TASK> Locate, in the data below, the line that contains "source_address := tester_of ecu_name;" and the line that contains "(Err (Failed NoResponse))"; reproduce exactly those two lines and every line between them, nothing more.

Collected data
(** [entry(..).or_insert(..)] of the faults that are not active. *)
Definition insert_inactive (sc : DtcReadInformationFunction) (records : list DtcRecord)
    (all_dtcs : gmap Z DtcRecordAndStatus) : gmap Z DtcRecordAndStatus :=
  foldl (fun all_dtcs r => match all_dtcs !! record_code r with
                           | Some _ => all_dtcs
                           | None => <[record_code r := with_status sc 0 r]> all_dtcs
                           end) all_dtcs records.

Definition faults_of_response {ext : Externals} (response : DiagServiceResponseStruct) (lookup : DtcLookup) (mask : Z)
    (all_dtcs : gmap Z DtcRecordAndStatus) : dresult (gmap Z DtcRecordAndStatus) :=
  active_dtcs ← get_dtcs response;
  let byte_pos := match active_dtcs with (f, _) :: _ => field_byte_pos f | [] => 0 end in
  all_dtcs ← insert_active byte_pos (response_data response) (lookup_scope lookup) active_dtcs all_dtcs;
  Ok (if (mask =? 255) || (mask =? 0) then insert_inactive (lookup_scope lookup) (lookup_dtcs lookup) all_dtcs
      else all_dtcs).

Section memory.
Context {ext : Externals} {M : Type} `{!UdsTransport M}.
(** The order in which a map is iterated. *)
Context (hash_order : gmap DtcReadInformationFunction DtcLookup -> list (DtcReadInformationFunction * DtcLookup)).
Context (to_lowercase : str -> str) (string_to_lowercase : string -> string) (convention : DatabaseNamingConvention).

Definition mask_payload (read_info : DtcReadInformationFunction) (mask : Z) (memory_selection : option Z) : UdsPayloadData :=
  Raw (mask :: if is_user_scope read_info then [default 0 memory_selection] else []).

Fixpoint read_services (ecu_name : string) (security_plugin : DynamicPlugin) (mask : Z) (memory_selection : option Z)
    (services : list (DtcReadInformationFunction * DtcLookup)) (all_dtcs : gmap Z DtcRecordAndStatus)
    : op M (gmap Z DtcRecordAndStatus) :=
  match services with
  | [] => mret all_dtcs
  | (read_info, lookup) :: services =>
      response ← sends ecu_name (lookup_service lookup) security_plugin
                    (Some (mask_payload read_info mask memory_selection)) true;
      all_dtcs ← pure (fallible (faults_of_response response lookup mask all_dtcs));
      read_services ecu_name security_plugin mask memory_selection services all_dtcs
  end.

Definition in_scope (scope : option string) (t : DtcReadInformationFunction * DtcLookup) : bool :=
  match scope with Some scope => same_name scope (default_scope (lookup_scope t.2)) | None => true end.

Definition of_severity (severity : option Z) (dtc : DtcRecordAndStatus) : bool :=
  match severity with Some s => record_severity (record dtc) <=? s | None => true end.

Definition ecu_dtc_by_mask (ecu_name : string) (security_plugin : DynamicPlugin) (status : option (gmap str Value))
    (severity : option Z) (scope : option string) (memory_selection : option Z) : op M (gmap Z DtcRecordAndStatus) :=
  k ← ecu ecu_name;
  lookups ← pure (fallible (lookup_dtc_services (manager k) [FaultMemoryByStatusMask; UserMemoryDtcByStatusMask]));
  let scoped_services := List.filter (in_scope scope) (hash_order lookups) in
  match scoped_services with
  | [] => pure (Err (Failed RequestNotSupported))
  | _ =>
      mask ← pure (fallible (status_filter_mask status));
      all_dtcs ← read_services ecu_name security_plugin mask memory_selection scoped_services ∅;
      mret (filter (fun t => of_severity severity t.2 = true) all_dtcs)
  end.

(** ** One fault with its environment *)

Definition DTC_RECORD_NUMBER_ALL : Z := 255.

(** [include_schema] is left out. *)
Definition request_extended_data (ecu_name : string) (security_plugin : DynamicPlugin) (dtc_code : Z)
    (service_types : list DtcReadInformationFunction) (memory_selection : option Z) : op M DiagServiceResponseStruct :=
  k ← ecu ecu_name;
  lookups ← pure (fallible (lookup_dtc_services (manager k) service_types));
  '(read_func, lookup) ← pure (fallible (ok_or
    (List.find (fun t => existsb (fun dtc => record_code dtc =? dtc_code) (lookup_dtcs t.2)) (hash_order lookups))
    InvalidRequest));
  raw_payload ← pure (fallible (extract_bits DTC_CODE_BIT_LEN 0 (be_bytes 4 dtc_code)));
  let raw_payload := raw_payload ++ [DTC_RECORD_NUMBER_ALL]
                     ++ (if is_user_scope read_func then [default 0 memory_selection] else []) in
  sends ecu_name (lookup_service lookup) security_plugin (Some (Raw raw_payload)) true.

(** ** Clearing *)

Record FaultConfig : Type := {
  user_defined_dtc_clear_service : option (list Z);
  user_memory_scope : string;
  config_default_scope : string
}.

Definition FaultConfig_default : FaultConfig :=
  {| user_defined_dtc_clear_service := None; user_memory_scope := "DevelopmentFaultMemory"; config_default_scope := "FaultMem" |}.

Definition DTC_GROUP_ALL : list Z := [255; 255; 255].

(** The group of a clear request: one fault or all. *)
Definition clear_group (fault_code : option str) : dresult (list Z) :=
  match fault_code with
  | Some dtc_code => dtc ← decode_dtc_from_str to_lowercase dtc_code; Ok (drop 1 (be_bytes 4 dtc))
  | None => Ok DTC_GROUP_ALL
  end.

(** The addresses of the ECU. *)
Context (tester_of logical_of : string -> Z).

Definition delete_dtcs (ecu_name : string) (security_plugin : DynamicPlugin) (fault_code : option str)
    : op M DiagServiceResponseStruct :=
  k ← ecu ecu_name;
  delete_dtc_service ← pure (fallible (lookup_service_through_func_class (manager k) "faultmem" CLEAR_DIAGNOSTIC_INFORMATION));
  _ ← on_ecu ecu_name (fun k => is_service_allowed convention string_to_lowercase k delete_dtc_service security_plugin);
  group ← pure (fallible (clear_group fault_code));
  response ← sends_raw ecu_name
    {| data := CLEAR_DIAGNOSTIC_INFORMATION :: group; source_address := tester_of ecu_name;
       target_address := logical_of ecu_name; new_session := None; new_security := None |} true;
  match response with
  | None => pure (Err (Failed NoResponse))
  | Some resp => pure (fallible (convert_service_14_response (data resp)))
  end.

Definition delete_dtcs_scoped (fault_config : FaultConfig) (ecu_name : string) (security_plugin : DynamicPlugin) (scope : string)
    : op M DiagServiceResponseStruct :=
  k ← ecu ecu_name;
  if same_name scope (config_default_scope fault_config) then delete_dtcs ecu_name security_plugin None
  else if negb (same_name scope (user_memory_scope fault_config)) then pure (Err (Failed InvalidParameter))
  else
    clear_service ← pure (fallible (ok_or (user_defined_dtc_clear_service fault_config) InvalidConfiguration));
    services ← pure (lookup_diagcomms_by_request_prefix string_to_lowercase convention (manager k) clear_service);
    delete_dtc_service ← pure (fallible (ok_or (head services) InvalidConfiguration));
    _ ← on_ecu ecu_name (fun k => is_service_allowed convention string_to_lowercase k delete_dtc_service security_plugin);
    sends ecu_name delete_dtc_service security_plugin None false.
End memory.

(** ** How a fault is shown *)

Record Fault : Type := {
  fault_code : str;
  fault_scope : option string;
  fault_display_code : option str;
  shown_name : str;
  fault_severity : option Z;
  (** The flags in the order of the bits, and the mask. *)
  fault_status : option (list bool * str)
}.

Definition status_flags (s : DtcStatus) : list bool :=
  [test_failed s; test_failed_this_operation_cycle s; pending_dtc s; confirmed_dtc s; test_not_completed_since_last_clear s;
   test_failed_since_last_clear s; test_not_completed_this_operation_cycle s; warning_indicator_requested s].

Definition into_sovd (self : DtcRecordAndStatus) : Fault :=
  {| fault_code := shown_code (record_code (record self));
     fault_scope := Some (default_scope (scope self));
     fault_display_code := record_display_code (record self);
     shown_name := record_fault_name (record self);
     fault_severity := Some (record_severity (record self));
     fault_status := Some (status_flags (status self), hex_text 2 (status_mask (status self))) |}.

(** ** Lemmas *)

(** The last of a list with a key. *)
Fixpoint last_with {A} (f : A -> bool) (l : list A) : option A :=
  match l with
  | [] => None
  | a :: l => match last_with f l with Some b => Some b | None => if f a then Some a else None end
  end.

Lemma foldl_insert_lookup {A B} (key : A -> Z) (val : A -> B) (l : list A) (m : gmap Z B) c :
  foldl (fun m a => <[key a := val a]> m) m l !! c
  = match last_with (fun a => key a =? c) l with Some a => Some (val a) | None => m !! c end.
Proof.
  revert m. induction l as [|a l IH]; intros m; [done|]. cbn [foldl last_with]. rewrite IH.
  destruct (last_with _ l); [done|]. rewrite lookup_insert.
  destruct (Z.eqb_spec (key a) c); [by rewrite decide_True by done|by rewrite decide_False by done].
Qed.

OUTPUT FOR THIS TASK>
    {| data := CLEAR_DIAGNOSTIC_INFORMATION :: group; source_address := tester_of ecu_name;
       target_address := logical_of ecu_name; new_session := None; new_security := None |} true;
  match response with
  | None => pure (Err (Failed NoResponse))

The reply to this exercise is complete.